Las ventanas me impidieron entrar. Era invisible pero aún tenía un cuerpo que no cabía entre las ventanas. Estaba tan pasmado de verlas que no se me ocurrió dar la vuelta alrededor de las salas para entrar. Eventualmente lo hice, pero ya no había nadie. Rápidamente desperté.

Algo que me puso nervioso fue el hecho de no poder ver más que sus cuerpos de jumper y sus cabellos. Sus rostros parecían tan borrosos que no podía distinguir ningún rasgo facial. Además... ¿escuela? Esa escena sólo podía haber ocurrido en 1999 o antes.

En otro sueño yo era... yo. Solo en algún edificio, con un sentimiento de desdicha que pensé que hace mucho tiempo había dejado atrás. Entonces, mientras iba caminando por los pasillos apareció ella. Una figura delgada y femenina vestida de jeans y una chaleca color turquesa, con una pulsera de mostacilla bien bonita. Tenía cabello castaño corto y cara de plato. Antes de que pudiera decir nada se dio vuelta y huyó, y me sentí aún peor, realmente deprimido. Cuando desperté tiré todos esos sentimientos negativos a la basura y me pregunté " ¡qué chucha significaba esa huevada! ¡WHARRGARBL! El 2004 ya pasó, y fue un error de todas maneras. ¡Chao! " y volví a dormir.

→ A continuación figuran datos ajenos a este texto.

(** * Guttenread: the Gutendex lookup routine of [guttenread_mcp/server.py]

    A shallow embedding of [_pick_best_text_format], [_search_gutendex],
    [_download_text], [_normalize_book] and [search_gutenberg], and the
    properties of the lookup routine proved about it.  Two callers follow:
    [prompt_for_titles] of [cli.py], and the tool call of
    [reading_list_app.py] ([call_search_gutenberg_tool] and the dispatch in
    [main]).

    Conventions of the embedding.
    - A Python value that can come out of [json.loads] (or be handed to the
      tool as an argument) is a [pyval].  A [dict] is an association list in
      insertion order, read with [dict_get] (first binding of a key).
    - A [str] is a [string]; one [ascii] stands for one code point below 256.
    - An uncaught exception is the [Raise] branch of [result].
    - The two HTTP endpoints are an oracle, [remote], asked once per call
      site.  Every call is also written to a log of [call]s, handler after
      handler; how the handlers interleave in time is not modelled, except
      for what a raising handler leaves of the others (see [remote]). *)

From Stdlib Require Import ZArith List String Ascii Bool Lia.
From Stdlib Require Import Numbers.DecimalString.
From Stdlib Require Import Floats.SpecFloat.
From Stdlib Require Numbers.DecimalPos Numbers.DecimalZ.
Import ListNotations.

Local Open Scope string_scope.
Local Open Scope Z_scope.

Cuando desperté, me puse a leer un cuaderno que yo tenía. Había un antiguo mamarracho sobre Azumanga, una Sakaki creciendo más y más grande, mientras Chiyo estaba asustada vuelta loca y la "Osaka" estaba envidiándole/burlándose de las proporciones de Sakaki. Un maldadoso imp que concede deseos apareció de la nada, y le ofreció un deseo a Sakaki. Sakaki quiso ser tan pequeña y mona como Chiyo. El imp cumplió el deseo de Sakaki, y una pequeña Sakaki apareció al lado de Chiyo y "Osaka", y les sonrió. Y todo estaba bien hasta que apareció el profesor Kimura de la nada y las miró, gritándoles " ¡¡¡KAWAII!!! ", causando que las niñas huyeran despavoridas.

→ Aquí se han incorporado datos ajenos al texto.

(** * GMLReader: a shallow embedding of ogr/ogrsf_frmts/gml/gmlreader.cpp

    The reader object is a record that is threaded through its methods;
    every method of the C++ class is a function from the record to the record
    (and a result).  Pointers that may be NULL are options, the hand-rolled
    array of class pointers is a list, the stack of read states is a list
    whose head is the top.  Functions of the repository that gmlreader.cpp
    calls but that live in other files are either section variables or are
    modelled from the specification, and are marked so. *)

From Stdlib Require Import ZArith Lia Bool Ascii Floats.
From stdpp Require Import base list strings.

#[local] Set Warnings "-register-all".

(** ** The C string functions the reader uses *)

Module CPL.

Definition toupper (c : ascii) : ascii :=
  let n := nat_of_ascii c in
  if (97 <=? n)%nat && (n <=? 122)%nat then ascii_of_nat (n - 32) else c.

Fixpoint strlen (s : string) : nat :=
  match s with
  | EmptyString => 0
  | String _ s' => S (strlen s')
  end.

(** [strcmp(a,b) == 0] *)
Definition strcmp_eq (a b : string) : bool := String.eqb a b.

(** [EQUAL(a,b)], i.e. [strcasecmp(a,b) == 0] *)
Fixpoint EQUAL (a b : string) : bool :=
  match a, b with
  | EmptyString, EmptyString => true
  | String x a', String y b' =>
      Ascii.eqb (toupper x) (toupper y) && EQUAL a' b'
  | _, _ => false
  end.

(** [strncmp(a,b,n) == 0] *)
Fixpoint strncmp_eq (a b : string) (n : nat) {struct n} : bool :=
  match n with
  | 0 => true
  | S n' =>
      match a, b with
      | EmptyString, EmptyString => true
      | String x a', String y b' => Ascii.eqb x y && strncmp_eq a' b' n'
      | _, _ => false
      end
  end.

(** [p + k] for a pointer [p] into a string of at least [k] characters *)
Fixpoint advance (k : nat) (s : string) : string :=
  match k, s with
  | 0, _ => s
  | S k', String _ s' => advance k' s'
  | S _, EmptyString => EmptyString
  end.

(** [strchr(s,c)]: the tail of [s] that starts at the first [c] *)
Fixpoint strchr (s : string) (c : ascii) : option string :=
  match s with
  | EmptyString => None
  | String x s' => if Ascii.eqb x c then Some s else strchr s' c
  end.

(** [strrchr(s,c)]: the tail of [s] that starts at the last [c] *)
Fixpoint strrchr (s : string) (c : ascii) : option string :=
  match s with
  | EmptyString => None
  | String x s' =>
      match strrchr s' c with
      | Some t => Some t
      | None => if Ascii.eqb x c then Some s else None
      end
  end.

(** [needle] is an initial segment of [s] *)
Fixpoint starts_with (needle s : string) : bool :=
  match needle, s with
  | EmptyString, _ => true
  | String x n', String y s' => Ascii.eqb x y && starts_with n' s'
  | String _ _, EmptyString => false
  end.

(** [strstr(s,needle) != NULL] *)
Fixpoint strstr (s needle : string) : bool :=
  starts_with needle s ||
  match s with
  | EmptyString => false
  | String _ s' => strstr s' needle
  end.

(** The bytes of a buffer up to its first NUL: what a [char*] denotes. *)
Fixpoint c_str (buf : string) : string :=
  match buf with
  | EmptyString => EmptyString
  | String x buf' =>
      if Ascii.eqb x Ascii.zero then EmptyString else String x (c_str buf')
  end.

(** The error sink.  Messages keep their format string. *)
Inductive CPLErr := CE_Warning | CE_Failure.
Inductive CPLErrorNum := CPLE_AppDefined | CPLE_OpenFailed.
Inductive log_entry :=
| LogDebug (category message : string)
| LogError (eErrClass : CPLErr) (err_no : CPLErrorNum) (message : string).

Definition is_error (e : log_entry) : bool :=
  match e with LogDebug _ _ => false | LogError _ _ _ => true end.

End CPL.
Export CPL.

(** ** Data model *)

(** [GMLPropertyType] (gmlreader.h) *)
Inductive GMLPropertyType :=
| GMLPT_Untyped | GMLPT_String | GMLPT_Integer | GMLPT_Real | GMLPT_Complex
| GMLPT_StringList | GMLPT_IntegerList | GMLPT_RealList.

Record GMLPropertyDefn := mkGMLPropertyDefn {
  m_pszName : string;
  m_pszSrcElement : string;
  m_eType : GMLPropertyType
}.

Record OGREnvelope := mkOGREnvelope {
  MinX : float; MaxX : float; MinY : float; MaxY : float
}.

(** The extents of a class, in the order of [GetExtents]/[SetExtents]:
    xmin, xmax, ymin, ymax. *)
Definition extents := (float * float * float * float)%type.

Record GMLFeatureClass := mkGMLFeatureClass {
  m_pszClassName : string;
  m_pszElementName : string;
  m_papoProperty : list GMLPropertyDefn;
  m_bSchemaLocked : bool;
  m_nFeatureCount : Z;
  m_nGeometryType : Z;
  m_oExtents : option extents;
  m_pszSRSName : option string;
  (* the mark [MergeSRSName] keeps: no two different names met so far *)
  m_bSRSNameConsistent : bool
}.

Entonces hice otro dibujo, uno de la serie " Chile nunca va a estar en las Olimpiadas. Miren: ", narrada por Eliana Martínez. Es una serie de comics que mostraban a los Martínez Gómez en varios tipos de deportes, olímpicos y no, con varios niveles de éxito, que empecé a dibujar el verano de 1996, con motivo de los Juegos Olímpicos de Atlanta. No creo que ponga esos comics en la historia principal de Sueños del Sur, porque son puras fantasías y huevadas, y van a estar mejor en la galería cuando me de por escanearlas.

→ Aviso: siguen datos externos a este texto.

Lemma refine_edge_base (NDEBUG : bool) (fuel : nat) (dom : Domain) (e : Edge)
  (marked marked' : list EdgeId) (st st' : State) :
  refine_edge NDEBUG fuel dom e marked st = Ok (marked', st') ->
  base_ (fst st') = base_ (fst st).
Proof.
  intros H. apply refine_edge_inv in H.
  destruct H as [pts [_ [(_ & _ & ->)|(_ & _ & Hc)]]]; [reflexivity|].
  eapply create_sub_edges_base. eassumption.
Qed.

Lemma refine_loop_base (NDEBUG : bool) (fuel : nat) (dom : Domain) :
  forall (n : nat) (it : option EdgeId)
         (seen marked seen' marked' : list EdgeId)
         (st st' : State),
    refine_loop NDEBUG n fuel dom it seen marked st
    = Ok (seen', marked', st') ->
    base_ (fst st') = base_ (fst st).
Proof.
  induction n as [|n IH]; intros it seen marked seen' marked' st st' H.
  - destruct it; simpl in H; [discriminate|]. inversion H. reflexivity.
  - destruct it as [i|]; simpl in H; [|inversion H; reflexivity].
    destruct (edge (fst st) i) as [e|]; cbn [of_option bind] in H;
      [|discriminate].
    destruct (refine_edge NDEBUG fuel dom e marked st) as [[m1 st1]|] eqn:Hre;
      cbn [bind] in H; [|discriminate].
    apply IH in H. apply refine_edge_base in Hre. congruence.
Qed.

Lemma refine_base (NDEBUG : bool)
  (compute_area : list Edge -> Vertices -> double) (n fuel : nat)
  (dom : Domain) (st st' : State) (k : Z) :
  refine NDEBUG compute_area n fuel dom st = Ok (k, st') ->
  base_ (fst st') = base_ (fst st).
Proof.
  unfold refine.
  destruct (refine_loop NDEBUG n fuel dom (begin_ (fst st)) [] [] st)
    as [[[seen marked] [f vs]]|] eqn:Hl; cbn [bind]; [|discriminate].
  intros H. inversion H. cbn [fst base_].
  apply refine_loop_base in Hl. cbn [fst] in Hl. rewrite <- Hl.
  apply remove_marked_fields.
Qed.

Este que hice mostraba a una futura Eliana en una carrera de 100 metros planos. Todas las otras corredoras eran negras y mucho más altas. Cuando la carrera empezó, Eliana se puso rápidamente en la delantera, pero rápidamente se le acabó la energía, y al menos una corredora la sobrepasó. Entonces Eliana despertó y gritó " ¡No voy a permitir que esto suceda! ¡Soy Eliana Martínez! " y corrió sumamente rápido para ganar la carrera en el último segundo. Eliana colapsó inconsciente, y tuvo que ser llevada a un hospital. Un doctor le dijo que ella no podría competir por la medalla de oro por razones de salud, y Eliana se puso a llorar.

Luego, al mirarme al espejo, no puedo sino pensar en una caricatura de Garfield en que él se encontraba con una gata muy activa y atractiva:
- Entonces, ¿cuáles son tus pasatiempos, Garfield?
- Comer y dormir.
- Oooh... me gusta bailar, andar en bicicleta, hacer gimnasia, [ una larga lista de pasatiempos ]. Pero encuentro tu vida muy interesante.
- [...]

Excepto que, ahora último, he dedicado mucho, mucho más tiempo a soñar que a dormir.